The painting is spectacular – it measures 426 cm × 987 cm!
Mehoffer’s Strange Garden
Józef Mehoffer was a student of Matejko (together with Malczewski and Wyspiański about whom you will hear later). He is considered to be one of the most prominent artists of the period called Young Poland. Between 1902 and 1903 Mehoffer painted „Strange Garden” (Polish: Dziwny Ogród) which presents his little son, wife and servant during the walk in the garden full of flowers and fruit trees. This idyllic scene is disrupted by… a huge dragonfly flying over their heads!

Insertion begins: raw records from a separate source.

(** * ODL / ASTRA set-up helpers: a shallow embedding of
      [odl/tomo/backends/astra_setup.py] and the properties of its
      geometry translation, data binding and algorithm configuration. *)

From Stdlib Require Import ZArith List Ascii String Floats.
From stdpp Require Import gmap strings list.

Open Scope string_scope.
Open Scope list_scope.
Open Scope Z_scope.

(** ** Python values, exceptions and results *)

(** Exception classes raised by the module.  [UnknownFeature] is the error
    the specification names for a feature missing from the capability
    matrix. *)
Inductive exn_class :=
  | TypeError
  | ValueError
  | NotImplementedError
  | IndexError
  | KeyError
  | UnknownFeature.

(** A raised exception: its class and the message template of the [raise]
    statement (the text before [str.format] fills it in). *)
Record exn := Raise { exn_cls : exn_class; exn_msg : string }.

Inductive result (A : Type) :=
  | Ok (a : A)
  | Err (e : exn).
Arguments Ok {A} a.
Arguments Err {A} e.

Definition bind {A B} (r : result A) (k : A -> result B) : result B :=
  match r with
  | Ok a => k a
  | Err e => Err e
  end.

Notation "x <- r ;; k" := (bind r (fun x => k))
  (at level 100, r at next level, right associativity).

Definition is_ok {A} (r : result A) : bool :=
  match r with Ok _ => true | Err _ => false end.

(** Values stored in the dictionaries handed to the engine. *)
#[warnings="-register-all"]
Inductive PyVal :=
  | VNone
  | VBool (b : bool)
  | VInt (n : Z)
  | VFloat (x : float)
  | VStr (s : string)
  | VArray (a : list float)
  | VMatrix (m : list (list float))
  | VDict (d : gmap string PyVal).

Abbreviation pydict := (gmap string PyVal).

(** [seq[i]] for a constant, non-negative index. *)
Definition getitem {A} (l : list A) (i : nat) : result A :=
  match l !! i with
  | Some x => Ok x
  | None => Err (Raise IndexError "index out of range")
  end.

(** ** The discretized space and its partition (external collaborators) *)

Record RectPartition := {
  shape : list Z;
  min_pt : list float;
  max_pt : list float;
  cell_sides : list float;
  is_uniform : bool;
  has_isotropic_cells : bool
}.

Record DiscreteLp := {
  lp_partition : RectPartition;
  lp_is_uniform : bool;
  lp_ndim : Z
}.

(** What a caller may pass as [discr_reco]. *)
Inductive DiscrArg :=
  | IsDiscreteLp (d : DiscreteLp)
  | NotDiscreteLp.

(** A grid whose partition has one entry per axis. *)
Definition grid_wf (d : DiscreteLp) : Prop :=
  Z.of_nat (length (shape (lp_partition d))) = lp_ndim d /\
  Z.of_nat (length (min_pt (lp_partition d))) = lp_ndim d /\
  Z.of_nat (length (max_pt (lp_partition d))) = lp_ndim d.

(** ** The feature matrix *)

(** A dictionary value of [ASTRA_FEATURES]: [None], one requirement string
    (possibly a comma-separated conjunction), or a sequence of them. *)
Inductive FeatureReq :=
  | ReqNone
  | ReqStr (s : string)
  | ReqSeq (l : list string).

Definition ASTRA_FEATURES : gmap string FeatureReq :=
  <["anisotropic_voxels_2d" := ReqNone]>
  (<["anisotropic_voxels_3d" := ReqStr ">=1.8"]>
  (<["parallel2d_vec_geometry" := ReqNone]>
  (<["cone2d_density_weighting" := ReqNone]>
  (<["cone3d_hacky_density_weighting" := ReqStr ">=1.8"]>
  (<["cone3d_density_weighting" := ReqNone]>
  (<["par3d_det_mid_pt_perp_to_axis" := ReqStr ">=1.7.2"]>
  (<["gpulink" := ReqNone]> ∅))))))).

(** [astra.create_vol_geom]: the engine's descriptor constructor.  The
    positional arguments are (row count, column count, [slice count,] then
    the window bounds min/max for X, Y [, Z]), as the comments of
    [astra_volume_geometry] record; the counts are entries of the
    descriptor itself, the window bounds entries of the dictionary it
    holds under ['option']. *)
Definition create_vol_geom (args : list PyVal) : result pydict :=
  match args with
  | [r; c; x0; x1; y0; y1] =>
      Ok (<["GridRowCount" := r]> (<["GridColCount" := c]>
         (<["option" :=
              VDict (<["WindowMinX" := x0]> (<["WindowMaxX" := x1]>
                    (<["WindowMinY" := y0]> (<["WindowMaxY" := y1]> ∅))))]>
          ∅)))
  | [r; c; s; x0; x1; y0; y1; z0; z1] =>
      Ok (<["GridRowCount" := r]> (<["GridColCount" := c]>
         (<["GridSliceCount" := s]>
         (<["option" :=
              VDict (<["WindowMinX" := x0]> (<["WindowMaxX" := x1]>
                    (<["WindowMinY" := y0]> (<["WindowMaxY" := y1]>
                    (<["WindowMinZ" := z0]> (<["WindowMaxZ" := z1]> ∅))))))]>
          ∅))))
  | _ => Err (Raise ValueError "create_vol_geom: unsupported argument count")
  end.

The Mehoffer House, which is currently one of the branches of the National Museum, is located on Krupnicza 26 in Kraków. In 1869 Stanisław Wyspiański was born in this house. Visitors have chance not only to see the paintings by Mehoffer, but also to take a walk in the beautiful garden. There is also a nice cafe where we often go to have a cup of coffee with our students!
Polish Hamlet by Malczewski
Jacek Malczewski is often referred to as a master of Polish symbolism. In the painting „Polish Hamlet. Portrait of Aleksander Wielopolski” (Polish: Hamlet Polski. Portret Aleksandra Wielopolskiego) the artist comes up with two allegorical visions of the fate of Poland which are represented by two women. One of them is old, bone-tired and enslaved. The other one is her total contradiction – she is young, irrepressible and free. She symbolises „young Poland” ready to fight for independence.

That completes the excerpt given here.